● **Work instructions**
Gather every line from the entries below that includes "Local".

Entries taken from a collection:
################
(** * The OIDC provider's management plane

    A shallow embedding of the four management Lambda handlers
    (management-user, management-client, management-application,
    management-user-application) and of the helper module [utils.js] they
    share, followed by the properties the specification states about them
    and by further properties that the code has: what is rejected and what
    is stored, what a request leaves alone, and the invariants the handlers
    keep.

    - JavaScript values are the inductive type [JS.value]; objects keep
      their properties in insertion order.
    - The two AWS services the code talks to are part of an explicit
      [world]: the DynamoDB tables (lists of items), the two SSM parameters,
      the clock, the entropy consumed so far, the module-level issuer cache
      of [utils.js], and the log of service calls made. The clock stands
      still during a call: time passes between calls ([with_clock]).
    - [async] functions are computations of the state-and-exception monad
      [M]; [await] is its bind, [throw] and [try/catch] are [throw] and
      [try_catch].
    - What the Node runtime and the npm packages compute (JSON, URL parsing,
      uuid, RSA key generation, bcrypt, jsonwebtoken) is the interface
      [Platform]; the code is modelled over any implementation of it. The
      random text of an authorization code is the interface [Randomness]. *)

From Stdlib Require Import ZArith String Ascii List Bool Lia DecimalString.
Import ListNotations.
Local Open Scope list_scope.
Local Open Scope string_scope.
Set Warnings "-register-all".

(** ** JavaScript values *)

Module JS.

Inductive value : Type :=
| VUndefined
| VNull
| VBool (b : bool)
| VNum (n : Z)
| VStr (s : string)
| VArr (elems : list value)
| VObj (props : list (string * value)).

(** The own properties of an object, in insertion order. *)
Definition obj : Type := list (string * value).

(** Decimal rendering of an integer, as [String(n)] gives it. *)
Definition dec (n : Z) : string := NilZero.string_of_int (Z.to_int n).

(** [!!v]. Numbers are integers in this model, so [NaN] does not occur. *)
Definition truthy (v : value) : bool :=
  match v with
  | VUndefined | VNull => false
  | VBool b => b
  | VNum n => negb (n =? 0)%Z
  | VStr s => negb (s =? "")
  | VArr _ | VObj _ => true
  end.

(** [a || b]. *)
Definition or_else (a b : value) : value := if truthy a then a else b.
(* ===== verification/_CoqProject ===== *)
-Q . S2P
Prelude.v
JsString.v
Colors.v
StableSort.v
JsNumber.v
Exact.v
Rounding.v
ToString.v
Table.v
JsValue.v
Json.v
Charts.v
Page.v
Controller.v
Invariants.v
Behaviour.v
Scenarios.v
################
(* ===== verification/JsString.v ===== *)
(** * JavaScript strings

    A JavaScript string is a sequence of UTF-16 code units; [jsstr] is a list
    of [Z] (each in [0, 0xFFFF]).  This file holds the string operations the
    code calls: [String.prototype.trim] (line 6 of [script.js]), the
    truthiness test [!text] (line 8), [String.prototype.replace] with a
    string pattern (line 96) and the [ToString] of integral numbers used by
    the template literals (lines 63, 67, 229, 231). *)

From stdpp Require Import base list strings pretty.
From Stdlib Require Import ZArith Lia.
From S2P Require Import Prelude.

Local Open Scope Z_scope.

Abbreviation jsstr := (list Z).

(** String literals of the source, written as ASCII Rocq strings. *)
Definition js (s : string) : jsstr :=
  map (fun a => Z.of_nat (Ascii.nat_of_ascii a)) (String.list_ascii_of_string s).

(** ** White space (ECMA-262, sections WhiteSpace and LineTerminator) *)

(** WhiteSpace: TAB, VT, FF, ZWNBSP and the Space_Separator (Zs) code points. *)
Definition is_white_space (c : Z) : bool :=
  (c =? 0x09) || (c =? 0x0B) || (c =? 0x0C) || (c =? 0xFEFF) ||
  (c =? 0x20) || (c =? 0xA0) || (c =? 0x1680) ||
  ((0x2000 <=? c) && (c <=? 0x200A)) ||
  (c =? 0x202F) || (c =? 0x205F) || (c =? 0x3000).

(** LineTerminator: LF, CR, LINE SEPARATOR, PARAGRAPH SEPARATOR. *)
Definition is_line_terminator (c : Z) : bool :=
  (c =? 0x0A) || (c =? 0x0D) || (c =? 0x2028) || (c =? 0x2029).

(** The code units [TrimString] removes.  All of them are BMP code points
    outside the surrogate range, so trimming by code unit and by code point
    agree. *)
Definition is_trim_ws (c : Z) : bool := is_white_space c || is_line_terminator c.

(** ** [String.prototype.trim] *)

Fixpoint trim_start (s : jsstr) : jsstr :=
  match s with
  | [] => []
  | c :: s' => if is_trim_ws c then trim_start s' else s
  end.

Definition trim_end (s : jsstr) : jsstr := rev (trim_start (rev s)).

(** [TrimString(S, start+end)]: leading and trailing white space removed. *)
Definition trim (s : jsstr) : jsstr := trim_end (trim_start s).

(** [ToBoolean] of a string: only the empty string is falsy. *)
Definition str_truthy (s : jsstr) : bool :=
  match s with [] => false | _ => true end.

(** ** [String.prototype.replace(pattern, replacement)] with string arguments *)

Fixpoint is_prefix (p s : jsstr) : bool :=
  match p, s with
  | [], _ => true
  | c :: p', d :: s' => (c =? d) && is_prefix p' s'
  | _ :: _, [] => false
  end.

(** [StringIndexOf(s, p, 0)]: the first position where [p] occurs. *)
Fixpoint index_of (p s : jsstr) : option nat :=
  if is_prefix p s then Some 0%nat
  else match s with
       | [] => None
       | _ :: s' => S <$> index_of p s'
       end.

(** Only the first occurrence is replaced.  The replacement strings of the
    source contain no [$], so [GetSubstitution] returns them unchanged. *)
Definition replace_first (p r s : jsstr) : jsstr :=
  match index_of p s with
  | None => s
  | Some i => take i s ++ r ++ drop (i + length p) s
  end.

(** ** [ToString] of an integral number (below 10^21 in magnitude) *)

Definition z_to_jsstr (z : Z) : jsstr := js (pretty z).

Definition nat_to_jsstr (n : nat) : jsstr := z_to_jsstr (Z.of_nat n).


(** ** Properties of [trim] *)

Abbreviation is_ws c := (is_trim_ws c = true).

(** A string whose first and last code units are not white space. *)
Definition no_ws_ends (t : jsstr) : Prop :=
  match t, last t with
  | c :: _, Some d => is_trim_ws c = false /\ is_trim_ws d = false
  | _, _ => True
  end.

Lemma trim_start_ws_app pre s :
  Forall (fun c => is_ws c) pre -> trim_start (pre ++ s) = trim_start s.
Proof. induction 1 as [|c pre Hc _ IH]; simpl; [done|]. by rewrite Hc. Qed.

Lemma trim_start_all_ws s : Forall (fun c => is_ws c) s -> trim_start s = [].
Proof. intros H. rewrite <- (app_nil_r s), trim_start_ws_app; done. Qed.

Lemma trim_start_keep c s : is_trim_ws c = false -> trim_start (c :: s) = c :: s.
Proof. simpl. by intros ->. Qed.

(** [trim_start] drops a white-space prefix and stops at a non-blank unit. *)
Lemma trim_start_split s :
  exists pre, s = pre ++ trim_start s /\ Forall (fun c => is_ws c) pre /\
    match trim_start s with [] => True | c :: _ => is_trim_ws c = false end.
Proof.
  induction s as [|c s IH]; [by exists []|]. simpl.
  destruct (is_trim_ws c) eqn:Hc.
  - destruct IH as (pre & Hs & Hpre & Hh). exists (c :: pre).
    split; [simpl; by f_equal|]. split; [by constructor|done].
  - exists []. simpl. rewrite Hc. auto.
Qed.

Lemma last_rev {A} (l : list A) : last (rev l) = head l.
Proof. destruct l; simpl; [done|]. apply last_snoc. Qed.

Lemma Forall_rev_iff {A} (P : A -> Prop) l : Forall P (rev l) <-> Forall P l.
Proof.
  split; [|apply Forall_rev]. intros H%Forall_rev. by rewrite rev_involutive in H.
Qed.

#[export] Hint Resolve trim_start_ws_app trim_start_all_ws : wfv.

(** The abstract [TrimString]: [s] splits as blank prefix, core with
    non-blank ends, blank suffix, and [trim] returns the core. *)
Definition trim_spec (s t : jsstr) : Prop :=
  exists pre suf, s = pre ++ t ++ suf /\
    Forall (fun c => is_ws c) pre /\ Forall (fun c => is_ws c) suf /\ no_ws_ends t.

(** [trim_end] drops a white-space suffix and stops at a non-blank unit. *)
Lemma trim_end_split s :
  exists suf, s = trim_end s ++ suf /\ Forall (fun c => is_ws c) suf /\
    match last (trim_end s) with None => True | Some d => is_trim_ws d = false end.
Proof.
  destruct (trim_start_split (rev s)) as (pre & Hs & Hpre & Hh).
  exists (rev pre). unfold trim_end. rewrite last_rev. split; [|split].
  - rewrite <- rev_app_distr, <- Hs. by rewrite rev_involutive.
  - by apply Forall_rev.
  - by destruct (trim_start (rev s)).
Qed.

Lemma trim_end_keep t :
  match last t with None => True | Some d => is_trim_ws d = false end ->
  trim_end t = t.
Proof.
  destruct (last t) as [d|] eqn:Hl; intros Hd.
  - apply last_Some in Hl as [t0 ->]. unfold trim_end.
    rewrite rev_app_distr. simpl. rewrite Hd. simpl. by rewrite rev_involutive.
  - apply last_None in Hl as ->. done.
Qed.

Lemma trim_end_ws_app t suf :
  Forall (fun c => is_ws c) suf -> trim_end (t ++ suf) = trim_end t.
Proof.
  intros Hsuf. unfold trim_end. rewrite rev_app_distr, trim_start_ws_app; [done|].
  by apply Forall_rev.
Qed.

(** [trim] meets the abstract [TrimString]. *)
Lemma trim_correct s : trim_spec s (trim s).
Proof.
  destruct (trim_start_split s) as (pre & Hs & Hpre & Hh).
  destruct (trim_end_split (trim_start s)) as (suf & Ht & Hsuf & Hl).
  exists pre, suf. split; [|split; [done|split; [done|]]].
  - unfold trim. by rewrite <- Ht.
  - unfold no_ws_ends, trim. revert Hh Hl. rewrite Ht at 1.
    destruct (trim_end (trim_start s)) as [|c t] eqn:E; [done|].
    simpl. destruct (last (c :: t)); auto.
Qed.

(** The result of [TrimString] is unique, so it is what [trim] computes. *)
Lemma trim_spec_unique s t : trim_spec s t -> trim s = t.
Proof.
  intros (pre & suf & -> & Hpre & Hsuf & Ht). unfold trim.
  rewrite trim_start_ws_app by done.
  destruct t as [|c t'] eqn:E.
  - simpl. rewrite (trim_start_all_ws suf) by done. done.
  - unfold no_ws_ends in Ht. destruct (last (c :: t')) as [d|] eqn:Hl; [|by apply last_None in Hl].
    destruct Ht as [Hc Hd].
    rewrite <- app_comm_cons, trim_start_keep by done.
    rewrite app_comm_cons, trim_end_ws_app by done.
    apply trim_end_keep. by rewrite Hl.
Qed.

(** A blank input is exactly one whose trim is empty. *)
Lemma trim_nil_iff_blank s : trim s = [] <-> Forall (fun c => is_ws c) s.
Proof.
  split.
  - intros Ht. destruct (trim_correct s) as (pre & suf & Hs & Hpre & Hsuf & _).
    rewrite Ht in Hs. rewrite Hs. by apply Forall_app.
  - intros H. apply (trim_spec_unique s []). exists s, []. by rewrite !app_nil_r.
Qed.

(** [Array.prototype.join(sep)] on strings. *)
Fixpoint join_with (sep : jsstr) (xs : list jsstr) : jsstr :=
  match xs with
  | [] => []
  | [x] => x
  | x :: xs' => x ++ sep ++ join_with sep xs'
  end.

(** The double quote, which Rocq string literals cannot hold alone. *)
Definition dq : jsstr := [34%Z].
################
● **Final answer**
Local Open Scope list_scope.
Local Open Scope string_scope.
Local Open Scope Z_scope.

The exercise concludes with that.